Publisher: Pocket Books
Publish Date: Out Now
How I got this book: eARC provided by the publisher through Edelweiss
In the Provincial Union of Victoriana, a steampunk America that lost the Revolutionary War, Charmian “Kit” Kittredge makes her living investigating crimes of magic. While Kit tries to avoid the nobs of high society, she follows mysteries wherever they lead.
Unlike most folks, Kit doesn’t believe in magic, but she can’t refuse to help Lady Diana Walsh, who claims a curse is viciously wounding her while she sleeps. As Kit investigates the Walsh family, she becomes convinced that the attacks are part of a more ominous plot—one that may involve the lady’s obnoxious husband.
Sleuthing in the city of Rumsen is difficult enough, but soon Kit must also skirt the unwanted attentions of a nefarious deathmage and the unwelcome scrutiny of the police chief inspector. Unwilling to surrender to either man’s passion for her, Kit struggles to remain independent as she draws closer to the heart of the mystery. For the truth promises to ruin her life—and turn Rumsen into a supernatural battleground from which no one will escape alive.
*Blurb from Goodreads*
If this book, or its cover, look familiar, it probably is. The publisher originally released Disenchanted & Co. in two parts; Her Ladyship’s Curse, and His Lordship Possessed, in 2013. Then they put the two parts back together (where they belonged) and published the whole thing as a single title.

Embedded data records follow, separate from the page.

Lemma build_entries documents now entries :
  res_map (fun held => historyItemFromDocuments held now) (map_values (groupDocuments documents)) = Ok entries ->
  NoDup (itemKey <$> omap id entries)
  /\ (forall i, i ∈ omap id entries <-> exists k, historyItemFromDocuments (docs_of k documents) now = Ok (Some i)).
Proof.
  intros He%res_map_Forall2. destruct (groupDocuments_spec documents) as (Hw & Hs & Hn).
  assert (Hkey : forall k i, historyItemFromDocuments (docs_of k documents) now = Ok (Some i) -> itemKey i = k).
  { intros k i Hi. eapply historyItemFromDocuments_key; [exact Hi|]. by intros d [[_ ?] _]%list_elem_of_filter. }
  assert (Hm : forall i, i ∈ omap id entries <-> exists k l, (k, l) ∈ groupDocuments documents /\ historyItemFromDocuments l now = Ok (Some i)).
  { intros i. rewrite list_elem_of_omap. split.
    - intros (o & Ho & Hi). cbn in Hi. subst o. apply list_elem_of_lookup in Ho as [n Ho].
      destruct (Forall2_lookup_r _ _ _ _ _ He Ho) as (l & Hl & Hr). apply list_elem_of_lookup_2, map_values_elem in Hl as [k Hk]. eauto.
    - intros (k & l & Hin & Hi). assert (Hv : l ∈ map_values (groupDocuments documents)) by (apply map_values_elem; eauto).
      apply list_elem_of_lookup in Hv as [n Hv]. destruct (Forall2_lookup_l _ _ _ _ _ He Hv) as (o & Ho & Hr).
      exists o. split; [by apply list_elem_of_lookup_2 in Ho|]. cbn. congruence. }
  split.
  - clear Hm. revert Hw Hs He. unfold map_values. generalize (groupDocuments documents) as g. intros g Hw Hs. revert entries.
    assert (Hs' : forall k l, (k, l) ∈ g -> l = docs_of k documents) by (intros k l Hin; by apply Hs, map_elem_get).
    clear Hs. induction g as [|[k l] g IH]; intros entries He; inversion He as [|? o ? os Ho Hos]; subst; [constructor|].
    unfold map_wf, map_keys in Hw. rewrite fmap_cons in Hw. apply NoDup_cons in Hw as [Hk Hw].
    assert (IH' : NoDup (itemKey <$> omap id os)) by (apply IH; [done|intros; apply Hs'; by right|done]).
    destruct o as [i|]; cbn [omap list_omap id]; [|done]. rewrite fmap_cons. constructor; [|done]. cbn in Ho.
    rewrite (Hs' k l ltac:(left)) in Ho. rewrite (Hkey _ _ Ho). intros (j & Hj & (o & Hoin & Hoj)%list_elem_of_omap)%list_elem_of_fmap.
    cbn in Hoj. subst o. apply list_elem_of_lookup in Hoin as [n Hoin]. destruct (Forall2_lookup_r _ _ _ _ _ Hos Hoin) as (l' & Hl' & Hr).
    apply list_elem_of_lookup_2, list_elem_of_fmap in Hl' as ([k' l''] & -> & Hin'). cbn in Hr.
    rewrite (Hs' k' l'' ltac:(by right)) in Hr. apply Hkey in Hr. apply Hk, list_elem_of_fmap. exists (k', l''). cbn. split; congruence.
  - intros i. rewrite Hm. split.
    + intros (k & l & Hin & Hi). exists k. apply (map_elem_get _ _ _ Hw), Hs in Hin as ->. done.
    + intros (k & Hi). destruct (map_get k (groupDocuments documents)) as [l|] eqn:E.
      * exists k, l. split; [by apply map_get_elem|]. by apply Hs in E as ->.
      * rewrite (Hn k E) in Hi. done.
Qed.

Lemma buildIndex_spec source documents now tz ix :
  buildIndex source documents now tz = Ok ix ->
  index_wf ix /\ ix_timeZone ix = tz /\ ix_revision ix = indexRevision source tz /\ ix_source ix = source
  /\ (forall i, i ∈ ix_all ix <-> exists k, historyItemFromDocuments (docs_of k documents) now = Ok (Some i)).
Proof.
  unfold buildIndex. intros (entries & He & [= <-])%res_bind_Ok. apply build_entries in He as [Hnd Hm].
  destruct (fromItems_wf source (omap id entries) now tz Hnd) as (H1 & H2 & H3 & H4 & H5 & H6). split_and!; [done..|].
  intros i. unfold fromItems in H2. rewrite H2, elem_of_js_sort. apply Hm.
Qed.

Lemma res_map_ok {A B} (f : A -> res B) l : (forall x, x ∈ l -> exists y, f x = Ok y) <-> exists ys, res_map f l = Ok ys.
Proof.
  induction l as [|x l IH]; cbn; [split; [eauto|set_solver]|]. split.
  - intros Hf. destruct (Hf x ltac:(left)) as [y ->]. cbn. destruct (proj1 IH) as [ys ->]; [intros; apply Hf; by right|]. cbn. eauto.
  - intros (ys & (y & Hy & (ys' & Hys & _)%res_bind_Ok)%res_bind_Ok) z [->|Hz]%elem_of_cons; [eauto|]. apply IH; eauto.
Qed.

Lemma buildIndex_ok source documents now tz :
  (forall k, exists r, historyItemFromDocuments (docs_of k documents) now = Ok r) <-> exists ix, buildIndex source documents now tz = Ok ix.
Proof.
  destruct (groupDocuments_spec documents) as (Hw & Hs & Hn). unfold buildIndex.
  transitivity (exists ys, res_map (fun held => historyItemFromDocuments held now) (map_values (groupDocuments documents)) = Ok ys).
  - rewrite <- res_map_ok. split.
    + intros Hk l (k & Hin)%map_values_elem. apply (map_elem_get _ _ _ Hw), Hs in Hin as ->. apply Hk.
    + intros Hl k. destruct (map_get k (groupDocuments documents)) as [l|] eqn:E.
      * rewrite <- (Hs _ _ E). apply Hl, map_values_elem. exists k. by apply map_get_elem.
      * rewrite (Hn _ E). cbn. eauto.
  - split; [intros [ys ->]; cbn; eauto|]. intros (ix & (ys & Hys & _)%res_bind_Ok). eauto.
Qed.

Confused? So was I, a bit. The action in Her Ladyship’s Curse ends on a massive cliffhanger, and then the story is resolved in His Lordship Possessed. On the one hand, don’t read one without the other. On that other hand, if you want the ebook, it is slightly less expensive to buy the thing in parts.
I picked up this book because it is a combination of alternate history and steampunk, and because I’ve read Lynn Viehl before and generally like her stuff. Even though this is a departure for her, it looked like good fun.
The alternate history is fascinating; this is a Victorian era a century after the American Revolution failed, so the Colonies are still part of the empire. The country is called Toriana, and all the cities have names that are sometimes near, and sometimes far from their real-life counterpart.
Our heroine lives, and definitely works, in Rumsen, which turns out to be San Francisco. I get Settle for Seattle, but Rumsen for San Francisco was quite pretty far off, and we don’t know why. There is a glossary in the back of the book for all the terms that are used. Except for place names, it’s as though British slang was developed here as well as across the pond.
Back to our heroine; Charmian (Kit) Kittredge is not the lady who is cursed, Kit is the curse-breaker. Or curse-debunker. Kit doesn’t believe in magic, because it never works around her, therefore she can’t believe it exists.
Lady Walsh hires Kit to figure out who is coming into her room every night and cutting words into her skin. Kit is just certain there is a non-magical explanation. Lady Walsh just wants the torment to stop.
Things get interesting when Lord Walsh decides to ruin Kit rather than believe his wife. There is much more to this conundrum than meets the eye. Even Kit’s extremely skeptical eye.
Kit is a woman working in a man’s world. Her need to preserve and maintain her independence is the cornerstone of the life she has made for herself. The wrong word can ruin her, imprison her, destroy her ability to make a living, or all of the above. Yet she is never resigned to the place that society decrees for her, no matter what obstacles appear in her path.
Kit assists Lady Walsh because she understands what the other woman feels and fears. Even though she knows that working for the aristocracy has the potential to blow up in her face. Which, of course, it does, or there wouldn’t be a story.
The first half of the story is the worldbuilding and settting up Kit’s character and circumstances. Not just her business, but also the two men who both help and hinder her investigations; Lord Lucien Dredmore and Inspector Thomas Doyle. A cop who wants to protect her, and a mage who wants to possess her.
But in the second half of the story, we discover that nothing is as it seemed. This case, which seemed so personal, turns out to have world-changing political implications. Kit seems to be in over her head.
Until she discovers that there really are spirits, and that the secret of her own origins is darker and deeper than she imagined.
The story is tremendously fun, but it changes course in midstream from being about Kit’s investigations to saving the world. The reasons that the world needs to be saved are ancient, evil and complicated in the extreme. And then the ending sends everything you think you know off into another tangent altogether.
The alternate history setting is fascinating, and the first half was terrific. In the second half, Kit isn’t as strong a character and the focus shifts to the political (and other) machinations.
I give Disenchanted & Co a B.
I really liked this story a lot – and I am glad it’s all in one piece now. I do agree that the second half wasn’t as strong as the first – and I’m unsure how I feel about the ending (how the issues were resolved), but I’ll definitely pick up the next title and see where it goes.